There are currently some hyped-up topics that are getting a lot of publicity. One of these is the basic requirement for the Smart Factory in the world of Industry 4.0, namely artificial intelligence. Whenever we talk about it, the topic of “Big Data” is never far away, either. The reason? The bulk of popular machine learning methods is based on Big Data, in order to learn from sample data.
"Machine learning" is one of the most in-demand approaches of AI when it comes to transforming data into added value. In particular, the manufacturing industry, mechanical engineers and the companies that have already switched to networked production are all seeing an exponential growth in data volumes which will continue for an as yet unforeseeable period. As a result, demand for "machine learning" methods has been increasing for some time, with the latter intended to enable companies to turn more than just a fraction of their data into added value.
One first needs to get a handle on the topic of "Big Data". What does this term mean specifically? This can best be explained by the 5 "Vs", which goes back to an article from the year 2001 that has been variously added to during intervening years. The 5 "Vs" stand for:
- Volume: Data volumes that are so large that they can no longer be efficiently stored or processed using traditional methods.
- Variety: The variety of data sources as well as data types, which are often unstructured or only semi-structured.
- Velocity: The speed at which data is generated and both can and must be analysed.
- Veracity: The fact that data are error-prone, but because of the large amounts of data this error-proneness may exist without the data losing their overall value.
- Value: The ability to use large amounts of data to create not only costs, but also added business value.
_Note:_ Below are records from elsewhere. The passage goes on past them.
Lemma credentials_nonempty : (header_credentials c' = [] <-> header_credentials c = []).
Proof. cbn. by rewrite <- !length_zero_iff_nil, length_insert. Qed.

Lemma rendered_value request : credential_authorized c cred request = false -> rendered_credential_fields c' request = rendered_credential_fields c request.
Proof.
  intros Ha. unfold rendered_credential_fields.
  assert (Hn : forall fields v', credential_field c request fields (with_cred_value cred v') = Ok fields).
  { intros fields v'. unfold credential_field. by replace (credential_authorized c (with_cred_value cred v') request) with false. }
  assert (Hf : forall fields, try_fold (credential_field c' request) fields (header_credentials c')
                         = try_fold (credential_field c request) fields (header_credentials c)); [|by rewrite Hf].
  intros fields. rewrite (try_fold_ext _ (credential_field c request)) by done. cbn. clear Ha.
  revert i Hi fields. induction (header_credentials c) as [|x l IH]; intros n Hn' fields; [done|]. destruct n as [|n]; cbn in Hn' |- *.
  - injection Hn' as ->. rewrite Hn. by replace (credential_field c request fields cred) with (Ok (E := SecretViolationAction) fields)
      by (rewrite <- (Hn fields (cred_value cred)); by destruct cred).
  - destruct (credential_field c request fields x); [by apply IH | done].
Qed.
Team made up of data scientists and engineers
The key to creating the "value" with the data is often artificial intelligence, as AI enables complex and efficiency-enhancing automation solutions in production as well as in the office environment. In order to get there, however, it is essential to create an infrastructure that addresses the other "Vs". Consequently, the HARTING Technology Group has established a team composed of data scientists and data engineers. This team has implemented an infrastructure based on the so-called Lambda architecture which it also also runs when implementing AI projects.
MICA® as part of the Lambda architecture
In addition to Lambda's typical core elements of a "cold" cyclical computation path and a "hot" path for real-time information analysis, the infrastructure includes elements added for the HARTING application – an Industrial IoT approach where IoT devices are installed in manufacturing and the customer is also intended to be provided with data from the infrastructure.
These include a system for connecting a variety of data sources from different IT systems, a solution for integrating IIoT devices, as well as an interface for the secure provision and billing of information to customers and partners. Naturally, our MICA® product is part of the architecture. As an IIoT device, it helps us to obtain large and diverse amounts of data that we need for AI training, while also making the topic of Velocity manageable by means of trained AI systems through preprocessing at the Edge, as well as the topic of Variety via standardised interfaces and data verification.
From a conceptual point of view, lambda architecture describes the development of a Big Data architecture. The name is probably due to the similarity to a left-rotated "lambda" or is due to lambda calculus, the basis of functional programming. The architecture consists of two core components, the speed layer and the batch layer. Both layers are usually preceded by a data ingestion layer, which is responsible for the buffering and the short-term recoverability of the data. To permit the data to be displayed from the processing layers, they have a serving layer, which pre-processes and holds the data. If the data generated by a sensor reach the ingestion layer, they are passed on to the speed layer as well as to the batch layer. The speed layer usually processes the data immediately and completely. In contrast, the batch layer usually processes the data with a time delay at specified intervals.
The most important Machine Learning methods
All machine learning methods can be subsumed into two classes: supervised machine learning and unsupervised machine learning. The main difference is the learning process. Supervised machine learning has output data sets at the beginning of the learning process. These already contain valid results which are mostly based on calculations and are used to train the algorithm and then apply it to other data. Unsupervised machine learning does not know the expected output at the beginning of the learning process. This open-ended (with respect to the results) approach is therefore exploratory in nature. The learning process is accomplished by the algorithm attempting to cluster data or identify anomalies in a particular manner.